»»
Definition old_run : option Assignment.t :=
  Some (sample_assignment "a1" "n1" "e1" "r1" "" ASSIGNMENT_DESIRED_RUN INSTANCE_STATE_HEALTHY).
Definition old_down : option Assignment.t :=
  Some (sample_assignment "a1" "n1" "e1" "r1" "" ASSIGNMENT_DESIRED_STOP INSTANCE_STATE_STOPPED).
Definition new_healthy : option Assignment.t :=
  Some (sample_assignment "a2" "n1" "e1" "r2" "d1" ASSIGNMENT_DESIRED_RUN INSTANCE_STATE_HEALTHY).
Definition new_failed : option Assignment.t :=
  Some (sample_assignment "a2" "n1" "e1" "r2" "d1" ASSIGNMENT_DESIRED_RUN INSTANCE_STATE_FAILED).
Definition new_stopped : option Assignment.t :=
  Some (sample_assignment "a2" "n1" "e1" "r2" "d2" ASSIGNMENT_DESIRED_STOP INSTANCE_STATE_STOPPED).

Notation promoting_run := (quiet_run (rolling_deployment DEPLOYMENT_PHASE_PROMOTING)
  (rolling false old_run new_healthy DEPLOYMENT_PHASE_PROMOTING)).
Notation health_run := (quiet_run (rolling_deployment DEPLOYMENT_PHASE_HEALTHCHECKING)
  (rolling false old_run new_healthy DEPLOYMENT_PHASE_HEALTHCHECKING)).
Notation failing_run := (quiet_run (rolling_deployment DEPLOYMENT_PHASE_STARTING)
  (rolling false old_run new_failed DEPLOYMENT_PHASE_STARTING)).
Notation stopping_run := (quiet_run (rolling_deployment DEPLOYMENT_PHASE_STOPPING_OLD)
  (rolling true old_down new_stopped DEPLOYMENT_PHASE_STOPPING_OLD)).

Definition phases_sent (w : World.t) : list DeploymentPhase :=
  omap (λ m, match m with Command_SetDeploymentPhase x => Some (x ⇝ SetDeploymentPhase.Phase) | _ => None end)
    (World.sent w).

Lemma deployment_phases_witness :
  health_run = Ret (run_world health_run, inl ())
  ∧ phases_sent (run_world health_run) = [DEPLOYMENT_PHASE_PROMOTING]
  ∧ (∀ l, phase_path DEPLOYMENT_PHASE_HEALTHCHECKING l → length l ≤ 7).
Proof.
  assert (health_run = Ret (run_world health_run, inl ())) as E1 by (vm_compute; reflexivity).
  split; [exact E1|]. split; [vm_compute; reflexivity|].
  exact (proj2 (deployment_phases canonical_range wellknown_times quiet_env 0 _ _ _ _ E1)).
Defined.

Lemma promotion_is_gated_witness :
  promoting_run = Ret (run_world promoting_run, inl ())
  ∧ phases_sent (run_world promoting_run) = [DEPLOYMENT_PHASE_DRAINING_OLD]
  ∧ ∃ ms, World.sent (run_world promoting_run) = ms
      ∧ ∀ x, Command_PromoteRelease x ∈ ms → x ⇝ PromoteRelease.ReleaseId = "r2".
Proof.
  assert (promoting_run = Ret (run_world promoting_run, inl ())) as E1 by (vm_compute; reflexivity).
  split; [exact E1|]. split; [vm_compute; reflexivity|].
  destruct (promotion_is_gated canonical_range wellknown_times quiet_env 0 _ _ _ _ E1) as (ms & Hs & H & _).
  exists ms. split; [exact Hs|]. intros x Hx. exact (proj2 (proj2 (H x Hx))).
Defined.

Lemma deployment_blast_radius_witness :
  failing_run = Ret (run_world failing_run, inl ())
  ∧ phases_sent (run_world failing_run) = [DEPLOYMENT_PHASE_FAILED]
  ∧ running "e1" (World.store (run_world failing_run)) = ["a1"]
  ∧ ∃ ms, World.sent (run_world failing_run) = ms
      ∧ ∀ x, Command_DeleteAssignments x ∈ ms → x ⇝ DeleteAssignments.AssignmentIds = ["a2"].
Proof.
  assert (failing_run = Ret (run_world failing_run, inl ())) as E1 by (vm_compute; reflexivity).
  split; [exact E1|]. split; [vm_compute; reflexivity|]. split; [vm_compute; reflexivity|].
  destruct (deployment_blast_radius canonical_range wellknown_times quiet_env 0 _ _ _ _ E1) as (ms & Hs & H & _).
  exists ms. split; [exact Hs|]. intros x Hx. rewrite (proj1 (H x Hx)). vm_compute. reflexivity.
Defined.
««
»»
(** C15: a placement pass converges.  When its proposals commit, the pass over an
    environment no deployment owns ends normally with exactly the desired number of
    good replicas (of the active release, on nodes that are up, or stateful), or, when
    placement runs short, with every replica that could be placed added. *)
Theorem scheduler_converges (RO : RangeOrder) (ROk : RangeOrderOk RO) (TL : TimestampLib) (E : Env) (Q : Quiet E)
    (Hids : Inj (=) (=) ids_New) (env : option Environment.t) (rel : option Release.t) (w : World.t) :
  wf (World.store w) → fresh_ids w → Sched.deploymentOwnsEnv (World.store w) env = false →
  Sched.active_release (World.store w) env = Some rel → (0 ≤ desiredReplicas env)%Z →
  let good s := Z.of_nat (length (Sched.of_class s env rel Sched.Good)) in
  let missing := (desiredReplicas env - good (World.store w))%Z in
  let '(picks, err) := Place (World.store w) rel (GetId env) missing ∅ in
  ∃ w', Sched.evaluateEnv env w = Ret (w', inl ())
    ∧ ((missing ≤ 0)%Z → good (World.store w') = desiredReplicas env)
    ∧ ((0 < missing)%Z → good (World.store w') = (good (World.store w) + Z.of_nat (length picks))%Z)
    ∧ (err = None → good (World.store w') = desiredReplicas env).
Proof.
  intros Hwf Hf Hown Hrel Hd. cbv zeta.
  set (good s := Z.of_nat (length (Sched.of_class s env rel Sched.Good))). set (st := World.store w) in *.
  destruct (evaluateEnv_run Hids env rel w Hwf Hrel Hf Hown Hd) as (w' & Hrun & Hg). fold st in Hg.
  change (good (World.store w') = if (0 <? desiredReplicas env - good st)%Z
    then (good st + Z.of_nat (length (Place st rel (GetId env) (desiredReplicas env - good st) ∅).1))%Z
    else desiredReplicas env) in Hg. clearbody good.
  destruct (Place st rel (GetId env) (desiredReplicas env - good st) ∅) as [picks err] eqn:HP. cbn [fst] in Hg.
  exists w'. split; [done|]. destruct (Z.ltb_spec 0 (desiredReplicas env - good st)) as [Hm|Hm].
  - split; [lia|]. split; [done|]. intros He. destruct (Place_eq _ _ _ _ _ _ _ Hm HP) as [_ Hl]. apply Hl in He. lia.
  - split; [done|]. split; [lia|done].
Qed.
««
Work instruction:
Every line above from the line with "Definition old_down : option" to the line with "Notation health_run := (quiet_run" is wanted, ends included; write them out exactly and add no other line.

Result of this task:
Definition old_down : option Assignment.t :=
  Some (sample_assignment "a1" "n1" "e1" "r1" "" ASSIGNMENT_DESIRED_STOP INSTANCE_STATE_STOPPED).
Definition new_healthy : option Assignment.t :=
  Some (sample_assignment "a2" "n1" "e1" "r2" "d1" ASSIGNMENT_DESIRED_RUN INSTANCE_STATE_HEALTHY).
Definition new_failed : option Assignment.t :=
  Some (sample_assignment "a2" "n1" "e1" "r2" "d1" ASSIGNMENT_DESIRED_RUN INSTANCE_STATE_FAILED).
Definition new_stopped : option Assignment.t :=
  Some (sample_assignment "a2" "n1" "e1" "r2" "d2" ASSIGNMENT_DESIRED_STOP INSTANCE_STATE_STOPPED).

Notation promoting_run := (quiet_run (rolling_deployment DEPLOYMENT_PHASE_PROMOTING)
  (rolling false old_run new_healthy DEPLOYMENT_PHASE_PROMOTING)).
Notation health_run := (quiet_run (rolling_deployment DEPLOYMENT_PHASE_HEALTHCHECKING)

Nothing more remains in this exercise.